They also discovered “the golden hour.” The term was coined by Dr. R. Adams Cowley, who studied accident mortality statistics and found that victims who were seen by trauma specialists within an hour of their injury were far more likely to survive. In fact, Cowley found that those patients who took more than an hour were almost certain to die. “It’s quite an abrupt shelf,” says University of Wisconsin Hospitals spokesperson Tim LeMonds, describing graphs of the patient survival rate.

“They saw that it’s ‘out-of-hospital’ time that matters,” says Daub, adding that speed can be even more helpful if the patient is bound for a facility that specializes in treating their particular problem. “If you move quickly and trauma patients are going to a trauma center, pediatric patients are going to a pediatric hospital, cardiac patients are going to a cardiac center…the results can be wonderful.”

Helicopters are a crucial part of the network, especially for hospitals in smaller communities like Freeport.

Working together for specialized care
“We’re certainly doing a lot,” says Denise Brook. Brook is the clinical leader of the Emergency Services Area at Freeport Memorial Hospital, and “a lot” is an understatement. “We had 26,000 patient visits [in the emergency room] in 2005,” she says.

The hospital is served by three regional helicopter ambulance services: Lifeline from OSF St. Anthony, REACT from Rockford Health System and Med Flight from the University of Wisconsin Hospitals, based out of Madison.

Emergency room patients aren’t the only ones who sometimes require helicopter transfer, says Brook. Patients requiring advanced neurological care, open heart surgery or pediatric/neonatal intensive care are often transferred to Rockford hospitals, as are many mothers who are having premature birth or other drastic birth problems. Some infectious disease cases and patients requiring microsurgery to save a limb are sent to Madison. Transfers to Madison also occur if burn and neuro wards in Rockford are full. All three health systems maintain Level 1 trauma centers. To qualify as a Level 1 facility, the hospital must have surgical teams on duty around the clock.

“It’s very rare for them to come here directly from an accident scene,” Brook says. “they have to take weather into account, but if they respond to an accident they usually take the patient right to Rockford. When they’re responding to an emergency they can give the [first responders] at the scene an ETA and they can make decisions based on that. Sometimes they meet ambulances here if that will speed things up.”

Brook notes that St. Anthony’s is the “resource hospital” for the Freeport Health Network in the state’s trauma network. This means that St. Anthony’s assists FHN with continuing education and training in emergency issues as well as providing the radio equipment that they use to contact the rescue helicopters. “The trauma system here in Illinois is one of the oldest and most advanced in the country,” she says. Freeport has been part of the helicopter network from the time it was implemented. Brook recalls that before the wing housing her department was built, the hospital’s helipad was in a space that is now used for parking. Helicopters would also set down in Bidwell Park across Lincoln Boulevard from the hospital.

“What’s nice about this system is the good relationships and communications,” she says. The system allows local patients access to ultra-specialized care that even the best community hospitals can’t provide.

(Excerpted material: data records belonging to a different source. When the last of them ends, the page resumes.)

(** [call_run], for the dictionary and store that [__handle_on_behalf_of]
    is known to give. *)
Lemma call_run_with (v : Verb) endpoint (params params' : option loc)
    authenticated retry (w : World) (base : string)
    (h1 : gmap loc (gmap string pyval)) :
  ENVIRONMENT_URLS !! environment (config w) = Some base →
  handle_on_behalf_of params w = (Return params', mkWorld (config w) h1 (log w)) →
  ∃ r evs,
    loop_trace v retry (base +:+ endpoint) (deref h1 params') authenticated
      (attempts_bound retry) (config w) (log w) evs r
    ∧ call v endpoint params authenticated retry w
      = handle_errors (verb_name v) (base +:+ endpoint) params' r
          (mkWorld (config_after (config w) evs) h1 (log w ++ evs)).
Proof.
  intros Hbase Hobo.
  destruct (call_run v endpoint params authenticated retry w base Hbase)
    as (params'' & h1' & r & evs & Hobo' & Htr & _ & Hcall).
  rewrite Hobo in Hobo'. injection Hobo' as <- <-. by exists r, evs.
Qed.

(** A call whose first response ends the loop - because [retry] is unset
    or because that response is not a 401 - consists of that one request. *)
Lemma call_first_response_final (v : Verb) endpoint (params params' : option loc)
    authenticated retry (w : World) (base : string)
    (h1 : gmap loc (gmap string pyval)) :
  ENVIRONMENT_URLS !! environment (config w) = Some base →
  handle_on_behalf_of params w = (Return params', mkWorld (config w) h1 (log w)) →
  let url := base +:+ endpoint in
  let r1 := session_call v (log w) url (headers_of authenticated (config w))
              (deref h1 params') in
  retry = false ∨ status_code r1 ≠ 401 →
  call v endpoint params authenticated retry w
  = handle_errors (verb_name v) url params' r1
      (mkWorld (config w) h1
         (log w ++ [EvRequest v url (headers_of authenticated (config w))
                      (deref h1 params') r1])).
Proof.
  intros Hbase Hobo url r1 Hfinal.
  destruct (call_run_with v endpoint params params' authenticated retry w base
              h1 Hbase Hobo) as (r & evs & Htr & Hcall).
  rewrite Hcall. clear Hcall.
  destruct (decide (status_code r1 = 401)) as [Hs|Hs].
  - destruct Hfinal as [->|Hne]; [|contradiction].
    cbn [attempts_bound] in Htr.
    apply loop_trace_step_exhausted in Htr as [-> ->]; [|exact Hs]. reflexivity.
  - assert (Hn : ∃ n, attempts_bound retry = S n) by (destruct retry; by eexists).
    destruct Hn as [n Hn]. rewrite Hn in Htr.
    apply loop_trace_step_answered in Htr as [-> ->]; [|exact Hs]. reflexivity.
Qed.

Ronald Meadors, the Emergency Services Manager at Rockford Health System (RHS), agrees. “You have a very good community hospital there,” he says, “but tertiary care requires a different system.” Primary care is the care you receive from when you first enter the system, either with your doctor or a first responder. Secondary care requires more specialized skills or equipment, and is usually provided by a hospital or specialist. Tertiary care is highly specialized care such as that provided by trauma centers, cardiac hospitals and neonatal intensive care units.

The flights and the fliers
The three services have similar missions, but they approach them with differing equipment and techniques.

According to Meadors, REACT has been operating since September 1987 and transported about 1,000 patients in 2005, with 176 transfers out of Freeport Memorial. Meadors notes that the service uses a rear-loaded helicopter (the MBB BK-117) and they often load an advanced isolette and an augmented flight crew with a respiratory therapist and a neonatal nurse to provide advanced care for premature infants. Normally the craft flies with a three person crew: Pilot, trauma nurse and paramedic. REACT owns their helicopters rather than leasing them, Meadors says, because of the reduced cost. “We try to keep costs down for the patient, and sometimes we’ll use a ground ambulance instead of a helicopter for just that reason.”

Madison’s Med Flight has two helicopters in service at all times, with a third for training and backup. While most services use a crew with a flight nurse and paramedic, the Med Flight teams have a nurse and an ER physician. Med Flight spokesperson Tim Le Monds says it is “a big financial commitment” to have doctors on the flight crews, but that it is worth the cost. He cited a recent case where a woman was being transferred for cardiac trouble, and the doctor was able to diagnose the problem while en route. Instead of being seen by a doctor in the ER, she was routed straight to cardiac surgery. “She was minutes from death, and she wasn’t bogged down [in another department]…time is critical.” Med Flight, Le Monds says, is one of only three services in the nation that uses flight physicians.

Karen Daub agreed that the physician approach works for Med Flight, possibly because their coverage area is more rural than the area covered by most EMS helicopters. She noted that studies show that flight teams with a paramedic and nurse have a clear advantage in patient survival.

Daub says she became interested in flight nursing when she was in high school, working as a unit desk clerk at the emergency room in Rochelle, often with just one nurse on duty. It was common for them to call helicopters in for transfers. “It looked like exactly the sort of thing I wanted to do,” she says. Her interests run in the family; Daub’s mother was an ER nurse there.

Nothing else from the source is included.